Nos últimos dias, a imagem ao lado da cantora americana Madonna foi divulgada em algumas publicações como suposta prova de que ela sofre de uma psicopatologia chamada Vigorexia.
A imagem de fato é chocante: mostra Madonna com os braços muito magros e pálidos, atravessados por inúmeras veias. Uma visão completamente diferente do que a maioria das pessoas possui em relação a artista, sinônimo de vigor físico, ousadia, sensualidade, graça, luzes, dança. As manchetes que acompanham a foto adotam o mesmo tom chocante e - ouso dizer - raivoso, soando mais ou menos assim: "vejam, ela não passa de uma velha querendo bancar a menininha e isso a adoeceu!".
A Vigorexia, psicopatologia cuja característica essencial é a prática excessiva de exercícios físicos a ponto de causar lesão muscular, acompanhada de sofrimento e nenhuma crítica do sujeito sobre seu comportamento, ainda não foi formalmente descrita nos manuais de classificação de transtornos mentais. Muito provavelmente, estará presente na próxima edição do Manual Diagnóstico e Estatístico de Transtornos Mentais, o DSM, escrito pela Associação Psiquiátrica Americana - APA e editado, no Brasil, pela Artmed; conseqüentemente, também, na próxima edição da Classificação Internacional de Doenças - CID (de modo relativamente harmônico, as duas publicações "caminham juntas" e são consideradas importantes no mundo científico, ainda que sofram - por vezes de modo justificado - críticas acirradas da classe psicológica e psiquiátrica). Ainda que me pareça bobo entrar no mérito, parece-me importante relambrar que o estabelecimento de uma hipótese diagnóstica em saúde mental exige muito mais do que a simples imagem de uma foto.
Estabelecimento de qualquer diagnóstico - e em psicologia não é diferente - requer contato direto com o paciente e técnica para avaliar. Lembro-me de que, alguns anos atrás, um famoso laboratório farmacêutico distribuiu em um congresso científico da área psi uma revista-brinde. O conteúdo, impresso em papel caro, continha "casos clínicos" com hipóteses diagnósticas para personalidades, como Beethoven, Oscar Wilde, Van Gogh, entre outros. O que se via era um texto mal escrito e desinformado lançando a esmo afirmativas infelizes que reduziam Beethoven a uma paranóia, Wilde à neurastenia, Van Gogh à uma psicose.

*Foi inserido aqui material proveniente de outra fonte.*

(* ===== verification/TcpClient.v ===== *)
(** * TcpClient (network/tcp/tcp_client.h, tcp_client.cpp)

    The client as a state machine: each step is a call of a member function, one turn
    of one of its three threads, or a half of [disconnect], which waits for them.
    What [socket], [connect], [recv] and [send] return is a parameter of the steps. *)

From S2P Require Import Prelude ByteOrder Packet TcpConnection.

Open Scope Z_scope.

(** A [std::thread]: not joinable, running, or ended and still to be joined. *)
Inductive thread := NoThread | Running | Ended.
#[global] Instance thread_eq_dec : EqDecision thread.
Proof. solve_decision. Defined.

(** The members, and what the client did to its surroundings. *)
Record Client := {
  sock_ : Z;
  connected_ : bool;
  running_ : bool;
  read_buf_ : list byte;
  write_queue_ : list (list byte);
  read_thread_ : thread;
  write_thread_ : thread;
  reconnect_thread_ : thread;
  messages : list (list byte);
  sent_bytes : list byte;
  on_close_calls : nat;
  on_connected_calls : nat;
}.

Definition TcpClient0 : Client :=
  {| sock_ := INVALID_SOCKET; connected_ := false; running_ := false; read_buf_ := [];
     write_queue_ := []; read_thread_ := NoThread; write_thread_ := NoThread;
     reconnect_thread_ := NoThread; messages := []; sent_bytes := []; on_close_calls := 0;
     on_connected_calls := 0 |}.
(* ===== verification/Logger.v ===== *)
(** * Logger (base/logger/logger.h, logger.cpp)

    The bounded queue between the callers and the log thread, the two level filters
    and the outputs.  Each step is one critical section of [queue_mtx_], one access of
    an atomic member or the handling of one entry by the log thread.  [localtime] with
    [strftime], [isatty] and the success of opening a file are parameters. *)

From S2P Require Import Prelude.
From stdpp Require Import pretty.

Inductive LogLevel := TRACE | DEBUG | INFO | WARN | ERROR | FATAL | NONE.

Definition level_num (l : LogLevel) : nat :=
  match l with
  | TRACE => 0 | DEBUG => 1 | INFO => 2 | WARN => 3 | ERROR => 4 | FATAL => 5 | NONE => 6
  end.

Open Scope string_scope.

Definition log_level_str (l : LogLevel) : string :=
  match l with
  | TRACE => "TRACE" | DEBUG => "DEBUG" | INFO => "INFO " | WARN => "WARN "
  | ERROR => "ERROR" | FATAL => "FATAL" | NONE => "UNKN "
  end.

Record LogEntry := {
  timestamp_ms : Z;
  level : LogLevel;
  thread_id : Z;
  tag : string;
  message : string;
}.

Record LogFormatter := {
  show_timestamp : bool;
  show_thread_id : bool;
  show_level : bool;
  show_tag : bool;
  colorful : bool;
  time_format : string;
}.
Definition LogFormatter0 : LogFormatter :=
  {| show_timestamp := true; show_thread_id := true; show_level := true; show_tag := true;
     colorful := true; time_format := "%Y-%m-%d %H:%M:%S" |}.
(* ===== verification/Json.v ===== *)
(** * The JSON reader of Config (base/config/config.cpp, json_parser and
    parse_json_stream)

    The input stream is the text still to be read, or [None] once a [get] has
    failed: from then on every [get] and [putback] does nothing. *)

From S2P Require Import Prelude ConfigNode.

Open Scope Z_scope.
Open Scope byte_scope.

Definition stream : Type := option str.

Definition quote : byte := x22.
Definition backslash : byte := x5c.

(** ** The stream *)

(** [is.get(c)]: the character read and the stream after it; a failing [get] leaves
    the variable as it was. *)
Definition sget (s : stream) : option (byte * stream) :=
  match s with
  | Some (c :: l) => Some (c, Some l)
  | _ => None
  end.
Definition get_or (c : byte) (s : stream) : byte * stream := default (c, None) (sget s).
Definition putback (c : byte) (s : stream) : stream := cons c <$> s.

Fixpoint skip_list (l : str) : stream :=
  match l with
  | [] => None
  | c :: l' => if is_ws c then skip_list l' else Some l
  end.
Definition skip_ws (s : stream) : stream := s ≫= skip_list.

(** ** Values *)

Definition unescape (n : byte) : byte :=
  if decide (n = "n") then x0a
  else if decide (n = "t") then x09
  else if decide (n = "r") then x0d
  else n.

(** [parse_string] after its first [get]; after a backslash at the end of the text an
    uninitialised variable is read. *)
Fixpoint str_body (l : str) : outcome (str * stream) :=
  match l with
  | [] => Ret ([], None)
  | c :: l' =>
      if decide (c = backslash) then
        match l' with
        | [] => Undef
        | n :: l'' => r ← str_body l''; Ret (unescape n :: fst r, snd r)
        end
      else if decide (c = quote) then Ret ([], Some l')
      else r ← str_body l'; Ret (c :: fst r, snd r)
  end.
Definition parse_string (s : stream) : outcome (str * stream) :=
  match sget s with
  | Some (_, Some l) => str_body l
  | _ => Ret ([], None)
  end.

Definition is_delim (c : byte) : bool := is_ws c || bool_decide (c ∈ [","; "]"; "}"]).

Fixpoint tok_body (l : str) : str * stream :=
  match l with
  | [] => ([], None)
  | c :: l' => if is_delim c then ([], Some l) else let '(t, s) := tok_body l' in (c :: t, s)
  end.

Section json.
Context {D : Type} (stod : str -> outcome D).

#[local] Abbreviation value := (@ConfigValue D).
#[local] Abbreviation node := (@ConfigNode D).

Definition token_value (t : str) : outcome value :=
  if decide (t = ["t"; "r"; "u"; "e"]) then Ret (VBool true)
  else if decide (t = ["f"; "a"; "l"; "s"; "e"]) then Ret (VBool false)
  else if decide (t = ["n"; "u"; "l"; "l"]) then Ret VNull
  else if decide ("." ∈ t) then d ← stod t; Ret (VDouble d)
  else z ← stoll t; Ret (VInt64 z).

Definition returns {A} (o : outcome A) : bool := match o with Ret _ => true | _ => false end.

(** All elements converted, or the first exception. *)
Fixpoint convert {A} (f : str -> outcome A) (l : list str) : outcome (list A) :=
  match l with
  | [] => Ret []
  | s :: l' => a ← f s; r ← convert f l'; Ret (a :: r)
  end.

Definition array_value (arr : list str) : outcome value :=
  if forallb (fun s => returns (stoi s)) arr then l ← convert stoll arr; Ret (VInt64s l)
  else if forallb (fun s => returns (stod s)) arr then l ← convert stod arr; Ret (VDoubles l)
  else Ret (VStrings arr).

A psicopatologia vai muito além da simples junção de critérios diagnósticos e observação de determinado comportamento: ela exige que se pense o paciente conjuntamente com ele (sempre que possível e raramente não o é). Dizer que Madonna é "Vigoréxica", ou qualquer outra coisa, pela simples visão de uma foto é maldoso e ingênuo.
Quando a cantora esteve no Brasil, no final do ano passado, assisti à sua última apresentação em São Paulo. Madonna é uma artista carismática que se comunica magistralmente com a platéia e exibe vigor físico, alegria, auto-controle e liderança invejáveis. Os meios de comunicação que exibem a artista como vigoréxica parecem desejar imensamente atingir a imagem de uma mulher que sempre utilizou - e, diga-se de passagem, de modo muito habilidoso - a mídia para a auto-promoção, mas que, ao mesmo tempo, nunca se submeteu a ela. Como conseqüência, erram duas vezes. Primeiro, por adotar um discurso preconceituoso em relação aos transtornos mentais, amparado na percepção de que determinada psicopatologia atingir um indivíduo em virtude de sua "fraqueza de caráter". Segundo, por confundir o público em relação a um assunto tão delicado quanto critérios diagnósticos em psicopatologia.